By Volker Eck, PhD, senior director science and technology, PDA
The Parenteral Drug Association (PDA) held the PARENTERALS 2010 conference in Berlin on 26-28 October 2010 with delegates from 20 countries representing over 95 companies and nine regulatory bodies.
Highlights of the event were:
Tor Graberg from the MPA of Sweden and current PIC/S chair was elaborating on globalisation and harmonisation needs and projects. His message to the participants was that most probably, the EU GMP Guide will be split into three parts and the annexes. Part III will contain miscellaneous general guidances, like quality system or risk assessment and risk management aspects. Tor Graberg emphasised the role and impact of the PIC/S scheme, and its objectives “to lead the international development, implementation and maintenance of harmonised GMP standards and quality systems of inspectorates in the field of medicinal products”.
The interest in joining this organisation is increasing and there are seven agencies under assessment, including the US FDA. The latter just recently was invited to participate from 1 January 2011 onwards.
Ingo Presser from Boehringer Ingelheim discussed defect reduction issues. For example, although 11% of defective components were sorted out, defects still caused 20% of all deviations in manufacturing. To reduce this, a 100% inspection at the supplier was introduced. The visual inspection reduced the rejection rate to less than 8%, but introducing an automated camera system pushed it down to less than 0.3%. Similarly for glass components, the introduction of first visual and then automated inspection reduced the rejection rate to a fourth for particles glassed in, by more than a factor of eight for cracks and 20-fold for chips found.
Roland Guinet from the French Agency for Security of Health Products (AFSSAPS) discussed the integrity of bagged components ready to use and ready to fill, respectively, in an aseptic sterile process. He argued that there was a need to verify integrity of the bags. The dispute was that, as the components are delivered bagged in several protective layers and as there are several decontamination steps during the passage into an aseptic processing area, a risk assessment study could show if there was a not acceptable risk remaining.

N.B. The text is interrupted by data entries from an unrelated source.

(** Lines 166-171 *)
Definition convertS3FStoJupyterFormat (result : s3_entry) : jupyter_entry :=
  {| name := PyStr.rsplit_last PyStr.slash (Key result);
     path := Key result;
     jtype := type_ result |}.

Definition json_of_entry (x : jupyter_entry) : json :=
  PyDict.literal [("name", JStr (name x)); ("path", JStr (path x)); ("type", JStr (jtype x))].

(** [base64.encodebytes(b).decode("ascii")] *)
Definition b64 (b : bytes) : str := string_of_list_ascii (Base64.encodebytes b).

Definition file_result (p content : str) : json :=
  PyDict.literal [("path", JStr p); ("type", JStr "file"); ("content", JStr content)].

Definition not_found_result : json :=
  PyDict.literal [("error", JInt 404);
                  ("message", JStr "The requested resource could not be found.")].

Definition internal_error_result (e : exn) : json :=
  PyDict.literal [("error", JInt 500); ("message", JStr (str_of_exn e))].

(** [name in self.request.headers] and [self.request.headers[name]]; the
    request holds header names in their canonical spelling. *)
Fixpoint header (hs : list (str * str)) (n : str) : option str :=
  match hs with
  | [] => None
  | (k, v) :: r => if (k =? n)%string then Some v else header r n
  end.

Definition has_header (request : Request) (n : str) : bool :=
  match header (headers request) n with Some _ => true | None => false end.

(** [request[k]] on what [json.loads] returned *)
Definition subscript (request : json) (k : str) : exn + json :=
  match request with
  | JDict d =>
      match PyDict.lookup d k with
      | Some v => inr v
      | None => inl (KeyError ("'" ++ k ++ "'")%string)
      end
  | JList _ => inl (TypeError "list indices must be integers or slices, not str")
  | JStr _ => inl (TypeError "string indices must be integers, not 'str'")
  | JNull => inl (TypeError "'NoneType' object is not subscriptable")
  | JBool _ => inl (TypeError "'bool' object is not subscriptable")
  | JInt _ => inl (TypeError "'int' object is not subscriptable")
  | JFloat _ => inl (TypeError "'float' object is not subscriptable")
  end.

Roland Guinet discussed the requirements of Annex 1 on failed media fill exercises. In his opinion, any positive unit found should trigger an investigation. If there was a root cause identified, this would justify to only repeat this particular media fill run after implementing corrective actions. If there was no root cause, a revalidation should take place as there are very likely several corrective actions taken to mitigate identified potential causes. He also emphasised the need to have a successful growth promotion test for the media to justify the media fill results obtained thereafter.
Frederik Studstrup from NovoNordisk discussed opportunities to reduce energy consumption. He emphasised that NovoNordisk realised over 400 projects in existing production facilities to reduce the CO2 emission by 28,000 tons or 80 million kWh. More than half of them had a return of investment by energy cost savings of less than 12 months and that came mainly from projects involving cooling and ventilation systems. Simple adjustments could gain reductions by 47% and more in heating, cooling and dehumidifying costs. Water savings realised led to a 20% saving in water consumption.
Bruno Vallayer from Bertin Technologies introduced a new air monitoring system that is based on a cyclone technique. The volume sampled can reach 3m³ in 10 min, the sample can be split and an aliquot submitted to rapid microbiological analysis. The efficiency for recovering microbiological contaminants ranges from 78% biological efficiency for S epidermidis to 85% for E coli.
Daniel Mueller from the Regierungspraesidium Tuebingen, Germany, elaborated on the impact of Annex 1 to the EU GMP Guide and gave some interpretation. He addressed the closing / capping issue where two possibilities are given: capping as an aseptic process or as a clean process. From his personal experience there is a 40/60 divide between aseptic and clean processes employed. Another aspect he was focusing on was the practice of using ready-to-fill or ready-to-use components. He stressed that these comprise manufacturing operations like sterilisation of components and hence are subject to GMP oversight. It is expected that the marketing authorisation holder is aware of deviations and other changes at the component manufacturer’s side, has regularly performed audits and has evaluated the validation procedures and practices as well as the execution.
The response from the audience was such that the organisers have decided to hold the next conference in two years’ time.